Top of Available data
(** * The [remove] command of the CLI (packages/cli/src/commands/remove.ts)

    A shallow embedding of [main], [readConfirmation] and the helpers they
    use, with the remote API, the terminal and the argument parser as
    collaborators, followed by the properties of the removal workflow.

    The command is asynchronous glue: it issues batches of requests with
    [Promise.all], awaits them, filters in-memory lists and prints.  It is
    modelled in a state-and-exception monad over
      - an abstract world [W] that the collaborators read and update, and
      - a trace of every request and every terminal action, in the order
        the command issues them.
    A request of a batch is issued when [Array.prototype.map] calls its
    callback, so the requests of one batch appear in the trace in list
    order, whether or not one of them is rejected later. *)

From Stdlib Require Import String Ascii DecimalString List Bool Arith Lia ZArith.
Import ListNotations.
Local Open Scope string_scope.
Local Open Scope list_scope.
Local Open Scope nat_scope.

(** ** Strings

    A model character is a UTF-16 code unit below 256; [string] is a
    sequence of them.  [trim] and [toLowerCase] are
    [String.prototype.trim] and [String.prototype.toLowerCase] on that
    range. *)

Module Js.

(** WhiteSpace and LineTerminator code units below 256: TAB, LF, VT, FF,
    CR, SP and NBSP. *)
Definition isWhiteSpace (c : ascii) : bool :=
  let n := nat_of_ascii c in
  ((9 <=? n) && (n <=? 13)) || (n =? 32) || (n =? 160).

(** Lower-case mapping below 256: A-Z, and the Latin-1 capitals
    U+00C0-U+00DE except the multiplication sign U+00D7. *)
Definition lowerChar (c : ascii) : ascii :=
  let n := nat_of_ascii c in
  if ((65 <=? n) && (n <=? 90))
     || ((192 <=? n) && (n <=? 222) && negb (n =? 215))
  then ascii_of_nat (n + 32)
  else c.

Fixpoint toLowerCase (s : string) : string :=
  match s with
  | EmptyString => EmptyString
  | String c r => String (lowerChar c) (toLowerCase r)
  end.

Fixpoint trimStart (s : string) : string :=
  match s with
  | EmptyString => EmptyString
  | String c r => if isWhiteSpace c then trimStart r else s
  end.

Definition isEmpty (s : string) : bool :=
  match s with EmptyString => true | String _ _ => false end.

Fixpoint trimEnd (s : string) : string :=
  match s with
  | EmptyString => EmptyString
  | String c r =>
      let r' := trimEnd r in
      if isWhiteSpace c && isEmpty r' then EmptyString else String c r'
  end.

Definition trim (s : string) : string := trimEnd (trimStart s).

(** Truthiness of a string value that may be [undefined]. *)
Definition truthy (v : option string) : bool :=
  match v with
  | Some s => negb (isEmpty s)
  | None => false
  end.

(** [a === b] where [a] may be [undefined] and [b] is a string. *)
Definition strictEq (a : option string) (b : string) : bool :=
  match a with
  | Some s => String.eqb s b
  | None => false
  end.

(** [a === b] where both may be [undefined]. *)
Definition strictEqOpt (a b : option string) : bool :=
  match a, b with
  | Some s, Some t => String.eqb s t
  | None, None => true
  | _, _ => false
  end.

(** [parts.join(sep)]. *)
Fixpoint join (sep : string) (parts : list string) : string :=
  match parts with
  | [] => EmptyString
  | [p] => p
  | p :: rest => (p ++ sep ++ join sep rest)%string
  end.

Definition quote : string := String (ascii_of_nat 34) EmptyString.

(** Every character of [s] is white space. *)
Fixpoint allWhiteSpace (s : string) : bool :=
  match s with
  | EmptyString => true
  | String c r => isWhiteSpace c && allWhiteSpace r
  end.

End Js.

(** ** Data model *)

Record Alias := mkAlias { alias : string }.

(** A JavaScript object as this command sees it.  The values that flow
    through [deployments] and [projects] are typed [any] at the point
    where they are filtered: a [Deployment], a [Project], or the error a
    lookup was rejected with, kept as a value by [.catch(err => err)].
    A field is [None] when the property is [undefined] on the object: an
    [Error] has a [name] and a [message] and, unless it is given them, no
    [id], [url] or [createdAt]. *)
Record JsObject := mkObject {
  isNowError : bool;          (* [d instanceof NowError] *)
  id : option string;
  name : option string;
  url : option string;
  createdAt : option Z;
  aliases : list Alias;
  message : option string
}.

Definition Deployment := JsObject.
Definition Project := JsObject.
Definition DeploymentWithAliases := JsObject.

(** [depl.aliases = v].  The objects are those of the parsed responses,
    one per response entry, and the command keeps no other reference to
    them, so the assignment is modelled on the value. *)
Definition setAliases (v : list Alias) (depl : JsObject) : DeploymentWithAliases :=
  {| isNowError := isNowError depl; id := id depl; name := name depl;
     url := url depl; createdAt := createdAt depl; aliases := v;
     message := message depl |}.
Bottom of Available data
Nothing in the entries should be left out; please reproduce them all exactly.

**Response to this task:**
(** * The [remove] command of the CLI (packages/cli/src/commands/remove.ts)

    A shallow embedding of [main], [readConfirmation] and the helpers they
    use, with the remote API, the terminal and the argument parser as
    collaborators, followed by the properties of the removal workflow.

    The command is asynchronous glue: it issues batches of requests with
    [Promise.all], awaits them, filters in-memory lists and prints.  It is
    modelled in a state-and-exception monad over
      - an abstract world [W] that the collaborators read and update, and
      - a trace of every request and every terminal action, in the order
        the command issues them.
    A request of a batch is issued when [Array.prototype.map] calls its
    callback, so the requests of one batch appear in the trace in list
    order, whether or not one of them is rejected later. *)

From Stdlib Require Import String Ascii DecimalString List Bool Arith Lia ZArith.
Import ListNotations.
Local Open Scope string_scope.
Local Open Scope list_scope.
Local Open Scope nat_scope.

(** ** Strings

    A model character is a UTF-16 code unit below 256; [string] is a
    sequence of them.  [trim] and [toLowerCase] are
    [String.prototype.trim] and [String.prototype.toLowerCase] on that
    range. *)

Module Js.

(** WhiteSpace and LineTerminator code units below 256: TAB, LF, VT, FF,
    CR, SP and NBSP. *)
Definition isWhiteSpace (c : ascii) : bool :=
  let n := nat_of_ascii c in
  ((9 <=? n) && (n <=? 13)) || (n =? 32) || (n =? 160).

(** Lower-case mapping below 256: A-Z, and the Latin-1 capitals
    U+00C0-U+00DE except the multiplication sign U+00D7. *)
Definition lowerChar (c : ascii) : ascii :=
  let n := nat_of_ascii c in
  if ((65 <=? n) && (n <=? 90))
     || ((192 <=? n) && (n <=? 222) && negb (n =? 215))
  then ascii_of_nat (n + 32)
  else c.

Fixpoint toLowerCase (s : string) : string :=
  match s with
  | EmptyString => EmptyString
  | String c r => String (lowerChar c) (toLowerCase r)
  end.

Fixpoint trimStart (s : string) : string :=
  match s with
  | EmptyString => EmptyString
  | String c r => if isWhiteSpace c then trimStart r else s
  end.

Definition isEmpty (s : string) : bool :=
  match s with EmptyString => true | String _ _ => false end.

Fixpoint trimEnd (s : string) : string :=
  match s with
  | EmptyString => EmptyString
  | String c r =>
      let r' := trimEnd r in
      if isWhiteSpace c && isEmpty r' then EmptyString else String c r'
  end.

Definition trim (s : string) : string := trimEnd (trimStart s).

(** Truthiness of a string value that may be [undefined]. *)
Definition truthy (v : option string) : bool :=
  match v with
  | Some s => negb (isEmpty s)
  | None => false
  end.

(** [a === b] where [a] may be [undefined] and [b] is a string. *)
Definition strictEq (a : option string) (b : string) : bool :=
  match a with
  | Some s => String.eqb s b
  | None => false
  end.

(** [a === b] where both may be [undefined]. *)
Definition strictEqOpt (a b : option string) : bool :=
  match a, b with
  | Some s, Some t => String.eqb s t
  | None, None => true
  | _, _ => false
  end.

(** [parts.join(sep)]. *)
Fixpoint join (sep : string) (parts : list string) : string :=
  match parts with
  | [] => EmptyString
  | [p] => p
  | p :: rest => (p ++ sep ++ join sep rest)%string
  end.

Definition quote : string := String (ascii_of_nat 34) EmptyString.

(** Every character of [s] is white space. *)
Fixpoint allWhiteSpace (s : string) : bool :=
  match s with
  | EmptyString => true
  | String c r => isWhiteSpace c && allWhiteSpace r
  end.

End Js.

(** ** Data model *)

Record Alias := mkAlias { alias : string }.

(** A JavaScript object as this command sees it.  The values that flow
    through [deployments] and [projects] are typed [any] at the point
    where they are filtered: a [Deployment], a [Project], or the error a
    lookup was rejected with, kept as a value by [.catch(err => err)].
    A field is [None] when the property is [undefined] on the object: an
    [Error] has a [name] and a [message] and, unless it is given them, no
    [id], [url] or [createdAt]. *)
Record JsObject := mkObject {
  isNowError : bool;          (* [d instanceof NowError] *)
  id : option string;
  name : option string;
  url : option string;
  createdAt : option Z;
  aliases : list Alias;
  message : option string
}.

Definition Deployment := JsObject.
Definition Project := JsObject.
Definition DeploymentWithAliases := JsObject.

(** [depl.aliases = v].  The objects are those of the parsed responses,
    one per response entry, and the command keeps no other reference to
    them, so the assignment is modelled on the value. *)
Definition setAliases (v : list Alias) (depl : JsObject) : DeploymentWithAliases :=
  {| isNowError := isNowError depl; id := id depl; name := name depl;
     url := url depl; createdAt := createdAt depl; aliases := v;
     message := message depl |}.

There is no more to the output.